NATHAN BELL: Blood Like A River
Nathan Bell
Blood Like A River
Stone Barn 1309
Nathan Bell’s Blood Like a River hit me hard. It is powerful stuff on through from the opener “Names” which relates in brief lives of three soldiers who now live on as names on the wall and as memories of loved ones. “Names” is so sharply written and concise that with its compelling somber melody it is one of the most stunning, harrowing songs I have heard in a long time. Worth the price of admission by itself – and only the opener.
Nathan’s songs limn a grim and unforgiving world where grit and hope guarantee nothing. I remember how shaken I felt the first time I heard the album. Frankly figuring how to write about it has been tougher than I expected even as I have come to treasure Blood Like a River, a sparse, extremely intimate album on which Nathan played and sung everything – and all in just one month.
“Really Truly” parallels three couples: the straight Mary & Jimmy, and the gay Jenny & Jill and Jack & Gary. Three couples, three rings, three love stories. A powerful song about letting love take its course unimpeded as love is too precious to waste. “Blue Kentucky Gone” is the tale of a girl who fell under the spell of Emmylou singing Loretta Lynn’s “Blue Kentucky Girl.” “Every Other Day” is a meditation on mortality and love, bleak yet oddly comforting.

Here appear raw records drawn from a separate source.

(* ===== verification/KvOps.v ===== *)
(** * The operations on the mapping table

    The loops of the code compute the walks of KvTable; insertion, lookup, update
    and deletion as they change the state of the layer. *)

From Stdlib Require Import ZArith Lia.
From stdpp Require Import base numbers list gmap.
From S2P Require Import Prelude Config Bytes ChannelModel Nvme Dma IoData SimpleFtl Alloc KvFtl KvTable.

#[local] Open Scope Z_scope.

Section ops.
Context {A : Type} `{AO : !AllocatorOps A} `{KM : !Kmalloc}.
Context (cfg : nvmev_config) (KL : nat) (n : Z).
Implicit Types (s : kvst A) (key : list Z) (ts : Z → Z).

Definition tbl s : arr mapping_entry := kv_mapping_table (ks_ftl s).
Definition with_tbl s (t : arr mapping_entry) : kvst A :=
  set_ftl (KvFtl t (kv_hash_slots (ks_ftl s)) (kv_iter_handle (ks_ftl s))) s.

(** The slot at which the walk for a key begins. *)
Definition home (k : list Z) : Z := hash_function k mod n.

(** The layer's table satisfies the invariant. *)
Definition tab_ok ts s : Prop := table_ok n ts (tbl s) ∧ kv_hash_slots (ks_ftl s) = n.

Lemma home_range ts s k : tab_ok ts s → 0 ≤ home k < n.
Proof. intros [[_ Hn _ _ _ _] _]. apply Z.mod_pos_bound. lia. Qed.

Lemma wp_get_entry s x e (Q : mapping_entry → kvst A → Prop) :
  aget (tbl s) x = Some e → Q e s → wp (get_entry x) s Q.
Proof. intros He HQ. unfold get_entry, get_table. wp_steps. by eapply wp_aread. Qed.

Lemma wp_set_entry s x e (Q : unit → kvst A → Prop) :
  0 ≤ x < alen (tbl s) → Q tt (with_tbl s (aset (tbl s) x e)) → wp (set_entry x e) s Q.
Proof. intros Hx HQ. unfold set_entry, get_table. wp_steps. apply wp_awrite; [done|]. by wp_steps. Qed.

Lemma wp_char_bytes {S} a (t : S) m (Q : list Z → S → Prop) :
  (m ≤ length a)%nat → Q (take m a) t → wp (char_bytes a (Z.of_nat m)) t Q.
Proof.
  intros Hm HQ. unfold char_bytes. rewrite (proj2 (Z.leb_le _ _)), (proj2 (Z.leb_le _ _)) by lia.
  cbn [andb]. wp_step. by rewrite Nat2Z.id.
Qed.

Lemma wp_char_copy {S} dst src (t : S) m (Q : list Z → S → Prop) :
  (m ≤ length src)%nat → (m ≤ length dst)%nat → Q (take m src ++ drop m dst) t →
  wp (char_copy dst src (Z.of_nat m)) t Q.
Proof.
  intros H1 H2 HQ. unfold char_copy. wp_step. apply wp_char_bytes; [done|]. wp_step.
  apply wp_char_bytes; [done|]. wp_step. by rewrite Nat2Z.id.
Qed.

Lemma wp_get_hash_slot ts s key (Q : Z → kvst A → Prop) :
  tab_ok ts s → (KL ≤ length key)%nat → Q (home (take KL key)) s →
  wp (get_hash_slot key (Z.of_nat KL)) s Q.
Proof.
  intros T Hk HQ. pose proof (home_range ts s (take KL key) T) as Hh. destruct T as [[_ Hn _ _ _ _] Hs].
  unfold get_hash_slot. wp_step. apply wp_char_bytes; [done|]. unfold get_hash_slots. wp_steps. rewrite Hs.
  rewrite (proj2 (Z.eqb_neq n 0)) by lia. wp_step. fold (home (take KL key)).
  rewrite u32_small; [done|]. unfold NONE32 in Hn. lia.
Qed.

Hypothesis key_range : (1 ≤ KL ≤ 16)%nat.

(** The search loop is the walk. *)
Lemma wp_search_slot ts s key x :
  tab_ok ts s → (KL ≤ length key)%nat → 0 ≤ x < n →
  wp (search_slot key (Z.of_nat KL) x) s (λ r s', s' = s ∧ finds KL (tbl s) (take KL key) x r).
Proof using key_range.
  intros [T Hs] Hk Hx. pose proof T as [T1 T2 T3 T4 T5 _].
  unfold search_slot, get_hash_slots. wp_steps. rewrite Hs.
  apply (wp_while (λ y s', s' = s ∧ 0 ≤ y < n ∧
    ∀ r, finds KL (tbl s) (take KL key) y r → finds KL (tbl s) (take KL key) x r) (walk n ts (tbl s))).
  - done.
  - pose proof (walk_range n ts (tbl s) x T). lia.
  - intros y s' (-> & Hy & Hc). split; [apply (walk_range n ts (tbl s) y T)|].
    destruct (aget_some (tbl s) y) as [e He]; [lia|]. wp_step. apply (wp_get_entry _ _ e); [done|].
    destruct (Z.eqb_spec (me_mem_offset e) NONE64) as [Hf|Hf].
    { wp_step. split; [done|]. apply Hc. by eapply finds_free. }
    wp_step. apply wp_char_bytes; [done|]. wp_step.
    apply wp_char_bytes; [rewrite (T3 y e He); lia|]. fold (key_of KL e).
    case_bool_decide as Hkey.
    { wp_step. split; [done|]. apply Hc. by eapply finds_hit. }
    destruct (Z.eqb_spec (me_next_slot e) NONE32) as [Hn|Hn]; wp_step.
    + split; [done|]. apply Hc. by eapply finds_end.
    + split; [|by apply (walk_next n ts (tbl s) y e T)]. split_and!; [done|by eapply T5..|].
      intros r Hr. apply Hc. by eapply finds_next.
Qed.

(** The next free slot after [x], going round the table. *)
Lemma wp_probe ts s x f e :
  tab_ok ts s → 0 ≤ x < n → aget (tbl s) f = Some e → free e →
  wp (while_loop (n + 2) (λ ret_slot : Z,
    e ← get_entry ret_slot;
    if me_mem_offset e =? NONE64 then mret (inr ret_slot)
    else
      let ret_slot := u32 (ret_slot + 1) in
      mret (inl (if n <=? ret_slot then 0 else ret_slot))) x) s
    (λ N s', s' = s ∧ ∃ e', aget (tbl s) N = Some e' ∧ free e').
Proof using key_range.
  intros [[T1 T2 _ _ _ _] Hs] Hx Hf Hfree. pose proof (aget_inv _ _ _ Hf) as Hfr. rewrite T1 in Hfr.
  unfold NONE32 in T2.
  apply (wp_while (λ y s', s' = s ∧ 0 ≤ y < n) (λ y, if y <=? f then f - y else n + f - y)).
  - done.
  - destruct (Z.leb_spec x f); lia.
  - intros y s' (-> & Hy). split; [destruct (Z.leb_spec y f); lia|].
    destruct (aget_some (tbl s) y) as [e' He']; [lia|]. wp_step. apply (wp_get_entry _ _ e'); [done|].
    destruct (Z.eqb_spec (me_mem_offset e') NONE64) as [Hf'|Hf']; [wp_step; eauto|].
    cbv zeta. rewrite u32_small by lia. wp_step.
    assert (y ≠ f) as Hne by (intros ->; by simplify_eq).
    destruct (Z.leb_spec n (y + 1)); (split; [split; [done|lia]|]);
      repeat match goal with |- context [?a <=? ?b] => destruct (Z.leb_spec a b) end; lia.
Qed.

(** The last slot of the chain. *)
Lemma wp_tail ts s x e :
  tab_ok ts s → aget (tbl s) x = Some e → ¬ free e →
  wp (while_loop (n + 2) (λ '(tail, prevs),
    e ← get_entry tail;
    if me_mem_offset e =? NONE64 then mret (inr prevs)
    else if me_next_slot e =? NONE32 then mret (inr tail)
    else mret (inl (me_next_slot e, tail))) (x, NONE32)) s (λ r s', s' = s ∧ tail_of (tbl s) x r).
Proof using key_range.
  intros [T Hs] Hx Hne. pose proof T as [T1 T2 T3 T4 T5 T6]. pose proof (aget_inv _ _ _ Hx) as Hxr.
  apply (wp_while (λ '(tail, prevs) s', s' = s ∧ 0 ≤ tail < n ∧
    (tail = x ∨ ∃ e, aget (tbl s) prevs = Some e ∧ ¬ free e ∧ me_next_slot e = tail ∧ tail ≠ NONE32 ∧
       ∀ y, tail_of (tbl s) prevs y → tail_of (tbl s) x y) ∧
    (∀ y, tail_of (tbl s) tail y → tail_of (tbl s) x y)) (λ '(tail, _), walk n ts (tbl s) tail)).
  - split_and!; [done|lia|lia|by left|done].
  - pose proof (walk_range n ts (tbl s) x T). lia.
  - intros [y p] s' (-> & Hy & Hp & Hc). split; [apply (walk_range n ts (tbl s) y T)|].
    destruct (aget_some (tbl s) y) as [ey Hey]; [lia|]. wp_step. apply (wp_get_entry _ _ ey); [done|].
    destruct (Z.eqb_spec (me_mem_offset ey) NONE64) as [Hfy|Hfy].
    { wp_step. split; [done|]. destruct Hp as [->|(e' & He' & Hf' & Hn' & Hn2 & Hc')]; [by simplify_eq|].
      apply Hc'. eapply tail_here; [done|done|]. right. rewrite Hn'. by exists ey. }
    destruct (Z.eqb_spec (me_next_slot ey) NONE32) as [Hn|Hn]; wp_step.
    + split; [done|]. apply Hc. eapply tail_here; [done|done|by left].
    + split; [|by apply (walk_next n ts (tbl s) y ey T)]. split_and!; [done|by eapply T5..| |].
      * right. exists ey. split_and!; auto.
      * intros z Hz. apply Hc. by eapply tail_next.
Qed.

Lemma wp_find_next_slot ts s x e f ef :
  tab_ok ts s → aget (tbl s) x = Some e → ¬ free e → aget (tbl s) f = Some ef → free ef →
  wp (find_next_slot x) s (λ '(N, T) s', s' = s ∧ tail_of (tbl s) x T ∧
    ∃ e', aget (tbl s) N = Some e' ∧ free e').
Proof using key_range.
  intros T Hx Hne Hf Hfree. pose proof T as [[T1 _ _ _ _ _] Hs].
  unfold find_next_slot, get_hash_slots. wp_steps. rewrite Hs.
  eapply wp_mono; [by eapply (wp_tail ts s x e)|]. intros prevs s' (-> & Ht). wp_step.
  destruct (tail_occupied _ _ _ Ht) as (et & Het & _). pose proof (aget_inv _ _ _ Het).
  eapply wp_mono; [eapply (wp_probe ts s prevs f ef); [done|lia|done|done]|].
  intros N s' (-> & HN). by wp_step.
Qed.

Lemma with_tbl_twice s t t' : with_tbl (with_tbl s t) t' = with_tbl s t'.
Proof. done. Qed.

(** Insertion of a key that the table does not hold. *)
Lemma wp_new_mapping_entry ts s key val_len off f ef :
  tab_ok ts s → (KL ≤ length key)%nat → finds KL (tbl s) (take KL key) (home (take KL key)) None →
  aget (tbl s) f = Some ef → free ef → 0 ≤ off < cfg_storage_size cfg → off ≠ NONE64 → 0 ≤ val_len < 2 ^ 64 →
  wp (new_mapping_entry_by_key cfg key (Z.of_nat KL) val_len off) s (λ _ s', ∃ N new T,
    s' = with_tbl s (insert_at (tbl s) N new T) ∧ insertion (tbl s) N new T ∧
    key_of KL new = take KL key ∧ me_mem_offset new = off ∧ me_length new = val_len ∧
    finds KL (tbl s') (take KL key) (home (take KL key)) (Some N)).
Proof using key_range.
  intros T Hk Hnone Hf Hfree Hoff Hoff2 Hvl. pose proof T as [[T1 T2 T3 T4 T5 T6] Hs].
  set (k := take KL key) in *. set (h := home k) in *. pose proof (home_range ts s k T) as Hh. fold h in Hh.
  unfold new_mapping_entry_by_key. wp_step. wp_step; [apply Z.ltb_lt; lia|]. wp_step.
  eapply wp_get_hash_slot; [exact T|done|]. fold k h. wp_step.
  destruct (aget_some (tbl s) h) as [eh Heh]; [lia|]. apply (wp_get_entry _ _ eh); [done|]. wp_step.
  (* the slot and the tail to be linked to it *)
  eapply (wp_mono _ _ (λ '(N, p) s', s' = s ∧ ∃ T e, aget (tbl s) N = Some e ∧ free e ∧
    p = default NONE32 T ∧ (T = None → N = h) ∧ ∀ x, T = Some x → tail_of (tbl s) h x)).
  { destruct (Z.eqb_spec (me_mem_offset eh) NONE64) as [Hfh|Hfh].
    - wp_step. split; [done|]. exists None, eh. split_and!; done.
    - eapply wp_mono; [by eapply (wp_find_next_slot ts s h eh f ef)|].
      intros [N p] s' (-> & Ht & e' & He' & Hf'). split; [done|]. exists (Some p), e'.
      split_and!; [done|done|done|done|]. by intros x [= <-]. }
  intros [N p] s' (-> & oT & eN & HeN & HfN & -> & HTn & HTs). wp_step.
  apply (wp_get_entry _ _ eN); [done|]. wp_step. apply wp_char_copy; [done|rewrite (T3 N eN HeN); lia|].
  pose proof (aget_inv _ _ _ HeN) as HNr. wp_step. apply wp_set_entry; [done|].
  rewrite (T4 N eN HeN HfN). rewrite u64_small by done.
  set (new := MapEntry (k ++ drop KL (me_key eN)) off val_len NONE32).
  assert (length k = KL) as Hlk by (subst k; rewrite length_take; lia).
  assert (insertion (tbl s) N new oT) as I.
  { split.
    - by exists eN.
    - unfold NONE32 in *. lia.
    - split_and!; [done|done|]. subst new. simpl. rewrite length_app, length_drop, (T3 N eN HeN). lia.
    - intros x Hx. destruct (tail_occupied _ _ _ (HTs x Hx)) as (e & ? & ? & ?). eauto. }
  assert (key_of KL new = k) as Hkn by (unfold key_of; simpl; by rewrite take_app_length').
  assert (finds KL (insert_at (tbl s) N new oT) k h (Some N)) as Hfinds.
  { rewrite <- Hkn. destruct oT as [x|].
    - apply finds_insert_tail; [done|by apply HTs|by rewrite Hkn].
    - rewrite <- (HTn eq_refl). by apply finds_insert_head. }
  wp_step. eapply (wp_mono _ _ (λ _ s', s' = with_tbl s (insert_at (tbl s) N new oT))).
  - wp_step.
    + destruct oT as [x|]; [|done]. simpl. destruct (in_tail _ _ _ _ I x eq_refl) as (e & He & Hfe & _).
      assert (x ≠ N) as Hne by (intros ->; by simplify_eq). pose proof (aget_inv _ _ _ He).
      assert (aget (tbl (with_tbl s (aset (tbl s) N new))) x = Some e) as He' by (cbn; by rewrite aget_aset_ne).
      unfold chain_mapping. wp_step. apply (wp_get_entry _ _ e); [done|]. apply wp_set_entry; [cbn; by rewrite alen_aset|].
      rewrite with_tbl_twice. cbn in He'. by rewrite He'.
    + bool_prop. destruct oT as [x|]; [|done]. simpl in *.
      destruct (in_tail _ _ _ _ I x eq_refl) as (e & He & _). apply aget_inv in He. unfold NONE32 in *. lia.
  - intros [] s' ->. wp_step. exists N, new, oT. by split_and!.
Qed.

(** What lookup returns for the entry it finds. *)
Lemma wp_get_mapping_entry ts s key :
  tab_ok ts s → (KL ≤ length key)%nat →
  wp (get_mapping_entry_by_key key (Z.of_nat KL)) s (λ r s', s' = s ∧
    match me_mem_offset r =? NONE64 with
    | true => finds KL (tbl s) (take KL key) (home (take KL key)) None
    | false => ∃ x e, finds KL (tbl s) (take KL key) (home (take KL key)) (Some x) ∧
        aget (tbl s) x = Some e ∧ me_mem_offset r = me_mem_offset e ∧ me_length r = me_length e
    end).
Proof using key_range.
  intros T Hk. pose proof T as [[T1 T2 T3 T4 T5 T6] Hs]. unfold get_mapping_entry_by_key. wp_step.
  eapply wp_get_hash_slot; [exact T|done|]. wp_step.
  eapply wp_mono; [by eapply (wp_search_slot ts s key); [exact T|done|eapply home_range]|].
  intros [x|] s' [-> Hf]; [|by wp_step]. destruct (finds_some _ _ _ _ _ Hf) as (e & He & Hfe & _).
  wp_step. apply (wp_get_entry _ _ e); [done|]. wp_step.
  apply wp_char_copy; [rewrite (T3 x e He); lia|simpl; lia|]. wp_step. split; [done|]. cbn [me_mem_offset].
  destruct (Z.eqb_spec (me_mem_offset e) NONE64); [done|]. by exists x, e.
Qed.

Lemma wp_update_mapping_entry ts s cmd x e :
  tab_ok ts s → cmd_key_length cmd = Z.of_nat KL → (KL ≤ length (kc_key cmd))%nat →
  finds KL (tbl s) (take KL (kc_key cmd)) (home (take KL (kc_key cmd))) (Some x) → aget (tbl s) x = Some e →
  wp (update_mapping_entry cmd) s (λ _ s',
    s' = with_tbl s (aset (tbl s) x (MapEntry (me_key e) (me_mem_offset e) (cmd_value_length cmd) (me_next_slot e)))).
Proof using key_range.
  intros T Hkl Hk Hf He. unfold update_mapping_entry. rewrite Hkl. wp_step.
  eapply wp_get_hash_slot; [exact T|done|]. wp_step.
  eapply wp_mono; [by eapply (wp_search_slot ts s (kc_key cmd)); [exact T|done|eapply home_range]|].
  intros r s' [-> Hr]. rewrite (finds_unique _ _ _ _ _ _ Hr Hf). wp_step. apply (wp_get_entry _ _ e); [done|].
  wp_step. apply wp_set_entry; [by eapply aget_inv|]. by wp_step.
Qed.

Lemma wp_delete_mapping_entry ts s cmd x :
  tab_ok ts s → cmd_key_length cmd = Z.of_nat KL → (KL ≤ length (kc_key cmd))%nat →
  finds KL (tbl s) (take KL (kc_key cmd)) (home (take KL (kc_key cmd))) (Some x) →
  wp (delete_mapping_entry cmd) s (λ _ s', s' = with_tbl s (aset (tbl s) x no_entry)).
Proof using key_range.
  intros T Hkl Hk Hf. destruct (finds_some _ _ _ _ _ Hf) as (e & He & _). unfold delete_mapping_entry. rewrite Hkl. wp_step.
  eapply wp_get_hash_slot; [exact T|done|]. wp_step.
  eapply wp_mono; [by eapply (wp_search_slot ts s (kc_key cmd)); [exact T|done|eapply home_range]|].
  intros r s' [-> Hr]. rewrite (finds_unique _ _ _ _ _ _ Hr Hf). wp_step.
  apply wp_set_entry; [by eapply aget_inv|]. by wp_step.
Qed.
End ops.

Nathan Bell has been recording since the 1980s, but I only made acquaintance with his song craft on 2011’s Black Crow Blue, his first release after a 12 years break. In the notes, Elissa Wolf says Nathan told her that his lack of success hadn’t left him heartbroken and discouraged from writing … but just felt he wasn’t ready to be a writer. I guess he thought he needed more life experience to become the potent writer he sure as hell is now. With Blood Like a River he’s made an album that at once resonates timeliness and timelessness.